▸ **Your goal**:
In the data that follows, count the lines where "Require" appears, and write only the number.

---+---

Definition service_finish_transaction (now now1 now2 now3 : Z) (answered authorized confirmed receipt_saved : bool)
    (profile : option ConnectionTarget) (owner_id workspace_id transaction_id : string) (expected_revision : Z) (action : finish_action)
    : service ConsoleTransaction :=
  let* session := live_session now now1 answered profile owner_id workspace_id transaction_id in
  let* record := transaction_record now2 answered owner_id workspace_id transaction_id in
  let transaction := ctr_transaction record in
  m_guard (negb (bool_decide (ct_revision transaction = expected_revision)))
    (ConsoleServiceError 409 "console_transaction_changed" "The Console transaction changed after the confirmation opened"
       (Some (ct_revision transaction))) ;;*
  if negb (transaction_live record) then m_return transaction else
  m_guard (match action with Commit => bool_decide (ct_status transaction = TFailed) | Rollback => false end)
    (problem 409 "console_transaction_failed" "This transaction is aborted and can only be rolled back") ;;*
  let* out := attempted (on_object (act_postgres session) (match action with Commit => pg_commit authorized confirmed | Rollback => pg_rollback answered end)) in
  match out with
  | Err GwCancelled => m_raise (postgres_error GwCancelled)
  | Err GwCommitUncertain =>
      let* stored := attempted (repo_call (saved receipt_saved (finish_transaction owner_id workspace_id transaction_id expected_revision TUncertain now3))) in
      drop_session transaction_id ;;*
      m_raise (ConsoleServiceError 502 "console_transaction_commit_uncertain"
        "The connection ended before PostgreSQL confirmed the commit outcome"
        (Some (match stored with Ok r => ct_revision (ctr_transaction r) | Err _ => ct_revision transaction end)))
  | Err e => drop_session transaction_id ;;* m_raise (postgres_error e)
  | Ok _ =>
      drop_session transaction_id ;;*
      let* finished := translated (fun _ => problem 503 "console_transaction_receipt_unavailable"
          ("PostgreSQL " ++ finish_done action ++ ", but its receipt could not be saved"))
        (repo_call (saved receipt_saved (finish_transaction owner_id workspace_id transaction_id expected_revision (finish_status action) now3))) in
      m_return (ctr_transaction finished)
  end.
(* ===== verification/ConsoleServiceProps.v ===== *)
(** * Receipts and PostgreSQL transactions agree

    The invariant that ties the receipts of explicit transactions to the objects that run
    them, and that every handler of [ConsoleService] keeps it.

    [opened] lists the transactions that were created with their objects; [honest] says that
    the storage has answered whenever an outcome was to be stored. *)

From Stdlib Require Import Ascii String.
From S2P Require Import Prelude Json PyString DesignModels WorkspaceStore ConsoleStore ConsoleProps ConsoleStatements ConsoleSession ConsoleResults ConsoleService.
Open Scope string_scope.
Open Scope list_scope.

Set Default Proof Using "Type".

Section props.
Context {raw cursor : Type}.
Abbreviation State := (@ConsoleState raw cursor).
Implicit Types (s : State).

(** ** The invariant *)

(** What a receipt says of the object of its transaction, which is in the table or not. *)
Definition agrees (honest held : bool) (status : transaction_status) (outcome : pg_end) : Prop :=
  match status with
  | TCommitted => outcome = PgCommitted
  | TRolledBack => outcome = PgRolledBack
  | TUncertain => outcome = PgUncertain
  | TExpired => honest = true -> outcome = PgRolledBack
  | TOpen | TFailed => honest = true -> outcome = if held then PgUnfinished else PgRolledBack
  end.

Definition transactions_of s : list (string * ConsoleTransactionRecord) := cr_transactions (cs_repo s).
Definition held s (id : string) : bool := bool_decide (is_Some (dget id (cs_active s))).

Record receipts_true (honest : bool) (opened : list (string * string)) s : Prop := {
  rt_receipts : forall id t, dget id (transactions_of s) = Some t ->
    exists o p, dget id opened = Some o /\ dget o (cs_objects s) = Some p /\ agrees honest (held s id) (tx_status t) (pt_end p);
  rt_active : forall id a, dget id (cs_active s) = Some a ->
    dget id opened = Some (act_postgres a) /\ dget (act_postgres a) (cs_objects s) = Some {| pt_closed := false; pt_end := PgUnfinished |} /\
    exists t, dget id (transactions_of s) = Some t /\ transaction_live t = true /\ ctr_owner_id t = act_owner_id a /\
      ct_workspace_id (ctr_transaction t) = act_workspace_id a;
  rt_opened : forall id1 id2 o, dget id1 opened = Some o -> dget id2 opened = Some o -> id1 = id2;
  rt_objects : forall id o, dget id opened = Some o -> is_Some (dget o (cs_objects s));
  rt_exact : honest = true -> forall id o, dget id opened = Some o -> dget o (cs_objects s) = Some {| pt_closed := true; pt_end := PgCommitted |} ->
    forall t, dget id (transactions_of s) = Some t -> tx_status t = TCommitted;
  rt_closed : forall id o p, dget id opened = Some o -> dget o (cs_objects s) = Some p -> pt_closed p = negb (bool_decide (pt_end p = PgUnfinished));
  rt_wf : dwf (transactions_of s) /\ dwf (cs_active s);
}.

Lemma live_status t : transaction_live t = true <-> tx_status t = TOpen \/ tx_status t = TFailed.
Proof. unfold transaction_live. rewrite bool_decide_eq_true, list_elem_of_In. simpl. intuition congruence. Qed.
Lemma increasingb_app_last (l : list Z) (n : Z) :
  increasingb l = true -> (forall i, In i l -> i < n) ->
  increasingb (l ++ [n]) = true.
Proof.
  induction l as [|a l IH]; cbn; intros Hl Hn; [reflexivity|].
  apply andb_prop in Hl. destruct Hl as [Ha Hl].
  apply andb_true_intro. split.
  - rewrite forallb_app, Ha. cbn.
    rewrite (proj2 (Z.ltb_lt a n)) by (apply Hn; left; reflexivity). reflexivity.
  - apply IH; [exact Hl|]. intros i Hi. apply Hn. right. exact Hi.
Qed.

Lemma increasingb_filter (g : Z -> bool) (l : list Z) :
  increasingb l = true -> increasingb (filter g l) = true.
Proof.
  induction l as [|a l IH]; cbn; intros Hl; [reflexivity|].
  apply andb_prop in Hl. destruct Hl as [Ha Hl].
  destruct (g a); [|apply IH; exact Hl].
  cbn. apply andb_true_intro. split; [|apply IH; exact Hl].
  apply forallb_forall. intros x Hx. apply filter_In in Hx.
  exact (proj1 (forallb_forall _ l) Ha x (proj1 Hx)).
Qed.

Lemma table_step_increasing (ids ids' : list Z) :
  table_step ids ids' -> increasingb ids = true -> increasingb ids' = true.
Proof.
  intros [-> | [[n [Hn ->]] | [i ->]]] H.
  - exact H.
  - apply increasingb_app_last; assumption.
  - apply increasingb_filter. exact H.
Qed.

Lemma increasingb_NoDup (l : list Z) : increasingb l = true -> NoDup l.
Proof.
  induction l as [|a l IH]; cbn; intros H; constructor.
  - apply andb_prop in H. destruct H as [Ha _]. intros Hin.
    pose proof (proj1 (forallb_forall _ l) Ha a Hin) as Hlt.
    apply Z.ltb_lt in Hlt. lia.
  - apply IH. apply andb_prop in H. tauto.
Qed.

Lemma effect_keys_increasing (email_syntax : string -> bool) (d d' : db.t) :
  effect email_syntax d d' -> keys_increasingb d = true -> keys_increasingb d' = true.
Proof.
  intros He H. apply effect_steps in He. destruct He as [Hp [Hd Ha]].
  unfold keys_increasingb in *.
  apply andb_prop in H. destruct H as [H H3]. apply andb_prop in H. destruct H as [H1 H2].
  rewrite (table_step_increasing _ _ Hp H1), (table_step_increasing _ _ Hd H2),
    (table_step_increasing _ _ Ha H3). reflexivity.
Qed.

Lemma referencesb_in (d : db.t) (a : Appointment.t) :
  referencesb d a = true <->
  In (Appointment.patient_id a) (patient_ids d) /\
  In (Appointment.doctor_id a) (doctor_ids d).
Proof. unfold referencesb. rewrite andb_true_iff, !mem_in. reflexivity. Qed.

---+---

▸ **Response below**:
2